Le faire tomber ? Le gouvernement Netanyahou y pousse, mais ne peut rien sans l’impli­cation des États-Unis, qui reste peu probable. Donald Trump, bien aise des récentes frappes américaines en Iran, préfère négocier dans l’espoir d’obtenir ce que les Iraniens rechignent à lui accorder : la rétrogradation de leur arsenal nucléaire à un usage civil et l’abandon du programme balistique. En 2015, l’Iran a accepté d’éliminer 97 % de ses matières fissiles et de remiser les deux tiers de ses centrifugeuses ; son accès à la bombe a été repoussé à plus d’un an, alors qu’on l’évalue aujourd’hui à quelques semaines. M. Trump a abrogé l’accord en 2018 sous les applaudissements de M. Netanyahou. Ce serait un miracle qu’il puisse obtenir mieux aujourd’hui, ou même l’équivalent.

En revanche, l’après-guerre des Douze-Jours pourrait aider à sortir du cauchemar qu’est devenue la situation à Gaza et, dans la foulée, envisager l’élargissement des accords d’Abraham à l’Arabie saoudite et à d’autres États de la région. Mais Benyamin Netanyahou tergiverse, encore et toujours.

Singulier personnage. Depuis le 7 Octobre, il partage son temps entre la gestion de la guerre, les audiences de son procès pour corruption et ses tentatives répétées, et en partie réussies, de saper les fondations de la démocratie israélienne. Sa chétive majorité est suspendue au bon vouloir de deux partis extrémistes hostiles à tout accommodement à Gaza. D’où les appels du premier ministre à la guerre totale et à l’éradication du Hamas, objectifs passablement irréels qu’il offre comme un gage à ses partenaires pour maintenir en vie sa coalition.
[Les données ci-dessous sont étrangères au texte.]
(** Where a label is first seen. *)
Fixpoint first_seen (k : string) (l : list string) : nat :=
  match l with
  | [] => 0
  | x :: l' => if String.eqb k x then 0 else S (first_seen k l')
  end.

(** Of two entries with the same count, the one whose label is seen first
    comes first. *)
Definition ties_first_seen (labels : list string) (out : list (string * nat)) : Prop :=
  forall i j k1 k2 n,
    i < j ->
    nth_error out i = Some (k1, n) ->
    nth_error out j = Some (k2, n) ->
    first_seen k1 labels < first_seen k2 labels.

(** The labels of the test frame, in the order of the rows. *)
Definition sample_labels : list string := map snd (pairs Sample.sample).

(** Descending by count, and by first sight among equal counts. *)
Definition before (labels : list string) (a b : string * nat) : Prop :=
  snd b <= snd a
  /\ (snd a = snd b -> first_seen (fst a) labels < first_seen (fst b) labels).

(** The keys in the order in which they are first seen. *)
Definition in_order_of_sight (labels : list string) (t : list (string * nat)) : Prop :=
  StronglySorted (fun a b => first_seen (fst a) labels < first_seen (fst b) labels) t.

(** The selections of [_run_tests]: both towers, the range 0 to 10. *)
Definition test_criteria (q : string) (ds : list string) : Criteria :=
  {| query := q; towers := ["A"; "B"]; damage_type_selection := ds;
     severity_range := Some (0 # 1, 10 # 1) |}.

(** The room numbers of a result. *)
Definition rooms (m : result DataFrame) : result (list (option string)) :=
  fmap (fun d => map room_no (rows d)) m.

(** No data file at all. *)
Definition no_files : Readers :=
  {| parquet_files := fun _ => Absent; csv_files := fun _ => Absent |}.

(** ** More words and data for the claims *)

(** A fragment: a text without a comma. *)
Definition comma_free (x : string) : Prop := ~ In ","%char (chars x).

(** The labels of a text written as fragments between commas: the
    fragments stripped, in their order, the empty ones left out. *)
Definition labels_written (frags : list string) : list string :=
  filter (fun d => negb (Str.is_empty d)) (map Str.strip frags).

(** A test row with another score. *)
Definition with_score (v : Q) (r : Report) : Report :=
  set_score (fun _ => Some v) r.

(** The first test row with the score 2^53 + 1, in a table whose
    "Severity Score" column is int64 as in [_run_tests]. *)
Definition large_score : Q := 9007199254740993 # 1.

Definition large_score_report : Report := with_score large_score Sample.room101.

Definition large_score_frame : DataFrame :=
  {| columns := Sample.all_columns; rows := [large_score_report] |}.

(** The range from 0 to 2^53. *)
Definition up_to_2_53 : Criteria :=
  Sample.select_range (0 # 1) (9007199254740992 # 1).

(** Three reports on 24 damage types, A to X: eight of them are in all
    three reports, eight in two, eight in one. *)
Definition types_in_three : list string := ["A"; "D"; "G"; "J"; "M"; "P"; "S"; "V"].
Definition types_in_two : list string :=
  ["A"; "C"; "D"; "F"; "G"; "I"; "J"; "L"; "M"; "O"; "P"; "R"; "S"; "U"; "V"; "X"].
Definition types_in_one : list string :=
  ["A"; "B"; "C"; "D"; "E"; "F"; "G"; "H"; "I"; "J"; "K"; "L";
   "M"; "N"; "O"; "P"; "Q"; "R"; "S"; "T"; "U"; "V"; "W"; "X"].
(** X17.  [remove_email_account] removes nothing unless [confirm] is
    [true]: then it touches nothing at all.  Confirmed, it reports an
    identifier the document does not hold and leaves the document as it
    is, or removes every record with the identifier and reports the
    address of the first.  It never answers [Failed to remove account]. *)
Theorem remove_account_execute_cases {C : NodeCrypto} {L : NodeCryptoLaws C}
    (args : RemoveAccountArgs) (w : World) :
  (arg_confirm args <> Some true ->
   remove_account_execute args w
   = (Ok {| tool_success := false;
            tool_error :=
              Some "Deletion not confirmed. Set confirm=true to proceed.";
            tool_message := None |}, w)) /\
  (arg_confirm args = Some true ->
   exists w',
     match lookup (arg_account_id args) (raw_document w) with
     | None =>
         remove_account_execute args w
         = (Ok {| tool_success := false;
                  tool_error :=
                    Some ("Account not found: " ++ arg_account_id args)%string;
                  tool_message := None |}, w') /\
         accounts_file w' = accounts_file w
     | Some a =>
         remove_account_execute args w
         = (Ok {| tool_success := true;
                  tool_error := None;
                  tool_message :=
                    Some ("Account removed: " ++ email a)%string |}, w') /\
         accounts_file w'
         = AccountsDoc
             (filter (fun x => negb (String.eqb (id x) (arg_account_id args)))
                (raw_document w))
     end) /\
  (forall r w',
     remove_account_execute args w = (r, w') ->
     exists t, r = Ok t /\ tool_error t <> Some "Failed to remove account").
Proof.
  assert (Hno : arg_confirm args <> Some true ->
    remove_account_execute args w
    = (Ok {| tool_success := false;
             tool_error :=
               Some "Deletion not confirmed. Set confirm=true to proceed.";
             tool_message := None |}, w)).
  { intros Hc. unfold remove_account_execute.
    destruct (arg_confirm args) as [[|]|]; [now elim Hc | reflexivity..]. }
  assert (Hyes : arg_confirm args = Some true ->
   exists w',
     match lookup (arg_account_id args) (raw_document w) with
     | None =>
         remove_account_execute args w
         = (Ok {| tool_success := false;
                  tool_error :=
                    Some ("Account not found: " ++ arg_account_id args)%string;
                  tool_message := None |}, w') /\
         accounts_file w' = accounts_file w
     | Some a =>
         remove_account_execute args w
         = (Ok {| tool_success := true;
                  tool_error := None;
                  tool_message :=
                    Some ("Account removed: " ++ email a)%string |}, w') /\
         accounts_file w'
         = AccountsDoc
             (filter (fun x => negb (String.eqb (id x) (arg_account_id args)))
                (raw_document w))
     end).
  { intros Hc. unfold remove_account_execute. rewrite Hc. cbn [negb].
    set (i := arg_account_id args).
    destruct (getAccount_any i w) as (w1 & Hget & _ & Hev).
    destruct (lookup i (raw_document w)) as [a|] eqn:Hl;
      unfold bind at 1; rewrite Hget; cbn [option_map].
    - apply lookup_In in Hl as [Hin Hid].
      assert (Hfile : accounts_file w1 = AccountsDoc (raw_document w)).
      { destruct Hev as (Hf & _). rewrite Hf. unfold raw_document in *.
        destruct (accounts_file w); [destruct Hin..|reflexivity]. }
      unfold bind. rewrite removeAccount_unfold, Hfile. cbv zeta.
      destruct (Nat.eqb_spec
                  (List.length
                     (filter (fun x => negb (String.eqb (id x) i))
                        (raw_document w)))
                  (List.length (raw_document w))) as [Heq|Hne].
      + exfalso. pose proof (proj1 (filter_length_same _ _) Heq a Hin) as Hp.
        cbn in Hp. rewrite Hid, String.eqb_refl in Hp. discriminate.
      + cbn [negb]. eexists. split; reflexivity.
    - exists w1. split; [reflexivity|]. apply Hev. }
  conjs; [exact Hno | exact Hyes |].
  intros r w' Hrun.
  destruct (arg_confirm args) as [[|]|] eqn:Hc.
  - destruct (Hyes eq_refl) as (w1 & H).
    destruct (lookup (arg_account_id args) (raw_document w));
      destruct H as (H & _); rewrite H in Hrun; injection Hrun as <- <-;
      eexists; split; try reflexivity; discriminate.
  - rewrite Hno in Hrun by discriminate. injection Hrun as <- <-.
    eexists; split; try reflexivity; discriminate.
  - rewrite Hno in Hrun by discriminate. injection Hrun as <- <-.
    eexists; split; try reflexivity; discriminate.
Qed.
Avec, toutefois, des conséquences redoutables : le maintien inutile de Tsahal dans la bande de Gaza, les terribles souffrances que continue à endurer la population palestinienne et, surtout, l’entêtement de M. Netanyahou à torpiller depuis un an tout accord de cessez-le-feu qui aurait sauvé la vie de dizaines d’otages, de centaines de soldats israéliens et de milliers de Palestiniens – mais au prix de la survie politique du premier ministre. D’ailleurs, tous les sondages lui prédisent un échec aux prochaines élections.
Lui qui a présidé à une victoire militaire spectaculaire ne propose aucun dessein clair sur ses lendemains politiques, ni stratégie de sortie, ni vision d’avenir, sinon des incantations sur le Grand Israël et le refus catégorique d’envisager la seule issue durable à cette « guerre de Cent Ans » : la création, à terme, d’un État palestinien.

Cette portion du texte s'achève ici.